[What the task asks]: The data below holds a line containing "else (q + 1)%Z" and a line containing "(at level 61, a"; please quote exactly those two lines and every line between them, and nothing else.

[Record extracts]:
(** * safe-atlas: the numeric and text helpers of [imagery_helper.py]

    A shallow embedding of the pure part of [imagery_helper.py] (distance and
    pixel-footprint estimation, longitude/latitude to pixel mapping, the
    per-band rescaling of [to_uint8], and the PostGIS text to GeoJSON
    helpers), together with the properties the specification states about
    them.

    Python [float]s are IEEE-754 binary64 numbers: they are modelled by Rocq's
    primitive floats, so every definition of the program below can be
    evaluated, roundings included; the real numbers appear only in the proofs
    about rounding.  Python [int]s are [Z].  A Python call either returns a
    value or raises an exception: [result].  The pixel counts of a raster are
    the C [int]s rasterio reads from the file: unsigned machine integers
    here. *)

From Stdlib Require Import Reals Lra.
From Stdlib Require Import ZArith List String Ascii Bool Lia.
From Stdlib Require Import Uint63 Floats.
Import ListNotations.

Set Warnings "-inexact-float,-register-all".

(* ================================================================== *)
(** * The Python runtime the helpers run on *)
(* ================================================================== *)

Module Py.

(** The exceptions that the modelled code can raise.  [Exception msg] is
    what the source raises itself with [raise Exception(msg)]; the others
    come from the built-ins it calls. *)
Inductive exn : Type :=
| Exception (msg : string)
| ValueError
| ZeroDivisionError
| OverflowError
| IndexError.

Inductive result (A : Type) : Type :=
| Ok (a : A)
| Raise (e : exn).
Arguments Ok {A} a.
Arguments Raise {A} e.

Definition bind {A B : Type} (r : result A) (k : A -> result B) : result B :=
  match r with
  | Ok a => k a
  | Raise e => Raise e
  end.

(** [for x in l: ... f x ...], collecting the results; the first exception
    ends the loop. *)
Fixpoint mapM {A B : Type} (f : A -> result B) (l : list A) : result (list B) :=
  match l with
  | [] => Ok []
  | x :: t =>
      bind (f x) (fun y => bind (mapM f t) (fun ys => Ok (y :: ys)))
  end.

(** [l[i]] *)
Definition getitem {A : Type} (l : list A) (i : nat) : result A :=
  match nth_error l i with
  | Some a => Ok a
  | None => Raise IndexError
  end.

(** ** [str] methods *)

(** [s.split(sep)] for a one-character separator: never empty. *)
Fixpoint split (sep : ascii) (s : string) : list string :=
  match s with
  | EmptyString => [EmptyString]
  | String c rest =>
      if Ascii.eqb c sep then EmptyString :: split sep rest
      else match split sep rest with
           | h :: t => String c h :: t
           | [] => [String c EmptyString]
           end
  end.

(** [l[-1]] on the (non-empty) result of a [split]. *)
Definition last_item (l : list string) : string := List.last l EmptyString.

(** [s.replace(c, '')] *)
Fixpoint remove_char (c : ascii) (s : string) : string :=
  match s with
  | EmptyString => EmptyString
  | String a rest =>
      if Ascii.eqb a c then remove_char c rest else String a (remove_char c rest)
  end.

(** [str.isspace] on the code points below 256. *)
Definition isspace (c : ascii) : bool :=
  let n := nat_of_ascii c in
  ((9 <=? n) && (n <=? 13) || (28 <=? n) && (n <=? 32)
   || (n =? 133) || (n =? 160))%nat.

Fixpoint lstrip (s : string) : string :=
  match s with
  | EmptyString => EmptyString
  | String c rest => if isspace c then lstrip rest else s
  end.

Fixpoint rstrip (s : string) : string :=
  match s with
  | EmptyString => EmptyString
  | String c rest =>
      match rstrip rest with
      | EmptyString => if isspace c then EmptyString else String c EmptyString
      | r => String c r
      end
  end.

(** [s.strip()] *)
Definition strip (s : string) : string := rstrip (lstrip s).

(** ** Numbers *)

(** The integer a finite binary64 number truncates to (towards zero), and
    the largest integer below it. *)
Definition SFtrunc (x : spec_float) : option Z :=
  match x with
  | S754_zero _ => Some 0%Z
  | S754_finite s m e => Some (cond_Zopp s (Z.shiftl (Zpos m) e))
  | _ => None
  end.

Definition SFfloor (x : spec_float) : option Z :=
  match x with
  | S754_zero _ => Some 0%Z
  | S754_finite s m e => Some (Z.shiftl (cond_Zopp s (Zpos m)) e)
  | _ => None
  end.

(** The nearest integer to [m * 2^e], ties to the even one. *)
Definition half_even (m : positive) (e : Z) : Z :=
  match e with
  | Zneg k =>
      let q := Z.shiftr (Zpos m) (Zpos k) in
      let r := (Zpos m - Z.shiftl q (Zpos k))%Z in
      let half := Z.shiftl 1 (Zpos k - 1) in
      match (r ?= half)%Z with
      | Lt => q
      | Gt => (q + 1)%Z
      | Eq => if Z.even q then q else (q + 1)%Z
      end
  | _ => Z.shiftl (Zpos m) e
  end.

(** What a failed conversion of a float to an integer raises: [ValueError]
    on a NaN, [OverflowError] on an infinity. *)
Definition not_an_integer (x : spec_float) : exn :=
  match x with
  | S754_nan => ValueError
  | _ => OverflowError
  end.

(** [int(x)] on a float *)
Definition py_int (x : float) : result Z :=
  match SFtrunc (Prim2SF x) with
  | Some z => Ok z
  | None => Raise (not_an_integer (Prim2SF x))
  end.

(** [round(x)] on a float, one argument: an [int], ties to even. *)
Definition py_round (x : float) : result Z :=
  match Prim2SF x with
  | S754_zero _ => Ok 0%Z
  | S754_finite s m e => Ok (cond_Zopp s (half_even m e))
  | sf => Raise (not_an_integer sf)
  end.

(** The binary64 number nearest to an integer (ties to even). *)
Definition Z2float (z : Z) : float :=
  SF2Prim (binary_normalize prec emax z 0 false).

(** [float(n)] on an [int], also what [n / x] and [x / n] do to [n] first:
    [OverflowError] when [n] is beyond the binary64 range. *)
Definition float_of_int (n : Z) : result float :=
  let f := Z2float n in
  if is_infinity f then Raise OverflowError else Ok f.

(** [x / y] on floats; where the source divides by a non-zero literal the
    model writes the binary64 division itself. *)
Definition truediv (x y : float) : result float :=
  if (y =? 0)%float then Raise ZeroDivisionError else Ok (x / y)%float.

(** [n / y] with [n] an [int] and [y] a float *)
Definition truediv_int_float (n : Z) (y : float) : result float :=
  bind (float_of_int n) (fun x => truediv x y).

End Py.

Notation "x <- a ;; b" := (Py.bind a (fun x => b))
  (at level 61, a at next level, right associativity).

(* ================================================================== *)
(** * The C math library behind Python's [math] module *)
(* ================================================================== *)

(** [math.sin], [math.cos] and [math.atan2] call the platform's libm; the
    repository does not contain it, so it is an interface here. *)
Class Libm : Type := {
  libm_sin : float -> float;
  libm_cos : float -> float;
  libm_atan2 : float -> float -> float
}.

(** [float(s)] on a string is a Python built-in as well: [ValueError] for a
    text that is not a number. *)
Class FloatParser : Type := {
  float_of_str : string -> Py.result float
}.

Module math.
Import Py.

(** CPython's wrapper around a one-argument libm function that cannot
    overflow: a NaN out of a number, or an infinity out of a finite
    number, is a "math domain error". *)
Definition math_1 (f : float -> float) (x : float) : result float :=
  let r := f x in
  if is_nan r && negb (is_nan x) then Raise ValueError
  else if is_infinity r && is_finite x then Raise ValueError
  else Ok r.

(** CPython's wrapper around a two-argument libm function. *)
Definition math_2 (f : float -> float -> float) (x y : float) : result float :=
  let r := f x y in
  if is_nan r && negb (is_nan x) && negb (is_nan y) then Raise ValueError
  else if is_infinity r && is_finite x && is_finite y then Raise OverflowError
  else Ok r.

Definition sin `{Libm} : float -> result float := math_1 libm_sin.
Definition cos `{Libm} : float -> result float := math_1 libm_cos.
Definition sqrt : float -> result float := math_1 PrimFloat.sqrt.
Definition atan2 `{Libm} : float -> float -> result float := math_2 libm_atan2.

End math.

(* ================================================================== *)
(** * The part of NumPy the helpers use *)
(* ================================================================== *)

Module np.
Import Py.

(** A band read by rasterio holds integer samples; [scale] turns it into a
    float64 array when it rescales. *)
Inductive ndarray : Type :=
| IntArr (l : list Z)
| FloatArr (l : list float).

(** [np.max(band)]: [ValueError] on an empty array. *)
Definition max (band : list Z) : result Z :=
  match band with
  | [] => Raise ValueError
  | s :: t => Ok (fold_left Z.max t s)
  end.

(** [np.round(x)] with no decimals is C's [rint]: the nearest integral
    float, ties to even, the sign kept. *)
Definition SFrint (x : spec_float) : spec_float :=
  match x with
  | S754_finite s m e =>
      if (0 <=? e)%Z then x
      else match half_even m e with
           | Z0 => S754_zero s
           | Zpos p => binary_round prec emax s p 0
           | Zneg _ => S754_nan
           end
  | _ => x
  end.

Definition round (x : float) : float := SF2Prim (SFrint (Prim2SF x)).

(** [np.abs(x)] *)
Definition abs (x : float) : float := PrimFloat.abs x.

(** [band / y] on an integer array and a Python float: float64. *)
Definition divide (band : list Z) (y : float) : list float :=
  map (fun s => (Z2float s / y)%float) band.

(** [x.astype(np.uint8)] of one float64 sample: the C cast.  It truncates;
    outside 0..255 C leaves it undefined, and x86-64 builds reduce the
    truncated value modulo 256 (0 beyond the 32-bit range). *)
Definition float_to_uint8 (x : float) : Z :=
  match SFtrunc (Prim2SF x) with
  | Some z => if (Z.abs z <? 2 ^ 31)%Z then (z mod 256)%Z else 0%Z
  | None => 0%Z
  end.

(** [a.astype(np.uint8)]: integers wrap modulo 256. *)
Definition astype_uint8 (a : ndarray) : list Z :=
  match a with
  | IntArr l => map (fun z => (z mod 256)%Z) l
  | FloatArr l => map float_to_uint8 l
  end.

End np.

(* ================================================================== *)
(** * [imagery_helper.py] *)
(* ================================================================== *)

Module imagery_helper.
Import Py.
Local Open Scope string_scope.
Local Open Scope float_scope.

(** What the helpers read of a rasterio dataset: [str(satdata.meta['crs'])]
    (for instance ["EPSG:4326"]), [satdata.bounds], and the pixel counts
    [satdata.width] and [satdata.height]; a pixel count [n] enters a float
    division as [of_uint63 n]. *)
Record BoundingBox : Type := {
  left : float;
  bottom : float;
  right : float;
  top : float
}.

Record DatasetReader : Type := {
  crs : string;
  bounds : BoundingBox;
  width : int;
  height : int
}.

(** JSON values, as the [dict] literals of the GeoJSON helpers build them. *)
Inductive json : Type :=
| JStr (s : string)
| JNum (x : float)
| JList (l : list json)
| JDict (d : list (string * json)).

(** ** [distance_in_m] *)

Definition pi : float := 3.14159265358979.
Definition R_earth : float := 6378.137 * 1000.

Definition distance_in_m `{Libm} (lat1 lon1 lat2 lon2 : float) : result float :=
  let dLat := lat2 * pi / 180.0 - lat1 * pi / 180.0 in
  let dLon := lon2 * pi / 180.0 - lon1 * pi / 180.0 in
  s1 <- math.sin (dLat / 2) ;;
  s2 <- math.sin (dLat / 2) ;;
  c1 <- math.cos (lat1 * pi / 180.0) ;;
  c2 <- math.cos (lat2 * pi / 180.0) ;;
  s3 <- math.sin (dLon / 2) ;;
  s4 <- math.sin (dLon / 2) ;;
  let a := s1 * s2 + c1 * c2 * s3 * s4 in
  p <- math.sqrt a ;;
  q <- math.sqrt (1 - a) ;;
  t <- math.atan2 p q ;;
  let c := 2 * t in
  let d := R_earth * c in
  Ok d.

(** ** [pixel_in_m] *)

(** [str(crs).split(':')[-1]] *)
Definition crs_code (satdata : DatasetReader) : string :=
  last_item (split ":" (crs satdata)).

(** [round(x*100.0)/100.0] *)
Definition round_2 (x : float) : result float :=
  n <- py_round (x * 100.0) ;;
  truediv_int_float n 100.0.

Definition pixel_in_m `{Libm} (satdata : DatasetReader)
  : result (option (list float)) :=
  let crs := crs_code satdata in
  let b := bounds satdata in
  if String.eqb crs "4326" then
    top_dist <- distance_in_m (top b) (left b) (top b) (right b) ;;
    bottom_dist <- distance_in_m (bottom b) (left b) (bottom b) (right b) ;;
    left_dist <- distance_in_m (top b) (left b) (bottom b) (left b) ;;
    right_dist <- distance_in_m (top b) (right b) (bottom b) (right b) ;;
    let ave_width := (top_dist + bottom_dist) / 2.0 in
    let ave_height := (left_dist + right_dist) / 2.0 in
    xres <- truediv ave_width (of_uint63 (width satdata)) ;;
    yres <- truediv ave_height (of_uint63 (height satdata)) ;;
    xres <- round_2 xres ;;
    yres <- round_2 yres ;;
    Ok (Some [xres; yres])
  else Ok None.

(** ** [to_uint8]: the rescaling of the bands (the file is read before and
    written after; that part is rasterio's). *)

(** The inner function [scale]. *)
Definition scale (band : list Z) : result np.ndarray :=
  m <- np.max band ;;
  if (255 <? m)%Z then
    let band := map np.round (map (fun x => x * 255.0) (np.divide band 10000.0)) in
    let band := map (fun x => if 255 <? x then 255 else x) band in
    Ok (np.FloatArr band)
  else Ok (np.IntArr band).

(** [for i, band in enumerate(bands): bands[i] = scale(band).astype(np.uint8)].
    The parameters [min] and [max] are those of the source's signature
    [to_uint8(src_path, out_path, min=0, max=10000)]. *)
Definition to_uint8 (bands : list (list Z)) (min max : Z)
  : result (list (list Z)) :=
  mapM (fun band => a <- scale band ;; Ok (np.astype_uint8 a)) bands.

[Solution]:
      | Eq => if Z.even q then q else (q + 1)%Z
      end
  | _ => Z.shiftl (Zpos m) e
  end.

(** What a failed conversion of a float to an integer raises: [ValueError]
    on a NaN, [OverflowError] on an infinity. *)
Definition not_an_integer (x : spec_float) : exn :=
  match x with
  | S754_nan => ValueError
  | _ => OverflowError
  end.

(** [int(x)] on a float *)
Definition py_int (x : float) : result Z :=
  match SFtrunc (Prim2SF x) with
  | Some z => Ok z
  | None => Raise (not_an_integer (Prim2SF x))
  end.

(** [round(x)] on a float, one argument: an [int], ties to even. *)
Definition py_round (x : float) : result Z :=
  match Prim2SF x with
  | S754_zero _ => Ok 0%Z
  | S754_finite s m e => Ok (cond_Zopp s (half_even m e))
  | sf => Raise (not_an_integer sf)
  end.

(** The binary64 number nearest to an integer (ties to even). *)
Definition Z2float (z : Z) : float :=
  SF2Prim (binary_normalize prec emax z 0 false).

(** [float(n)] on an [int], also what [n / x] and [x / n] do to [n] first:
    [OverflowError] when [n] is beyond the binary64 range. *)
Definition float_of_int (n : Z) : result float :=
  let f := Z2float n in
  if is_infinity f then Raise OverflowError else Ok f.

(** [x / y] on floats; where the source divides by a non-zero literal the
    model writes the binary64 division itself. *)
Definition truediv (x y : float) : result float :=
  if (y =? 0)%float then Raise ZeroDivisionError else Ok (x / y)%float.

(** [n / y] with [n] an [int] and [y] a float *)
Definition truediv_int_float (n : Z) (y : float) : result float :=
  bind (float_of_int n) (fun x => truediv x y).

End Py.

Notation "x <- a ;; b" := (Py.bind a (fun x => b))
  (at level 61, a at next level, right associativity).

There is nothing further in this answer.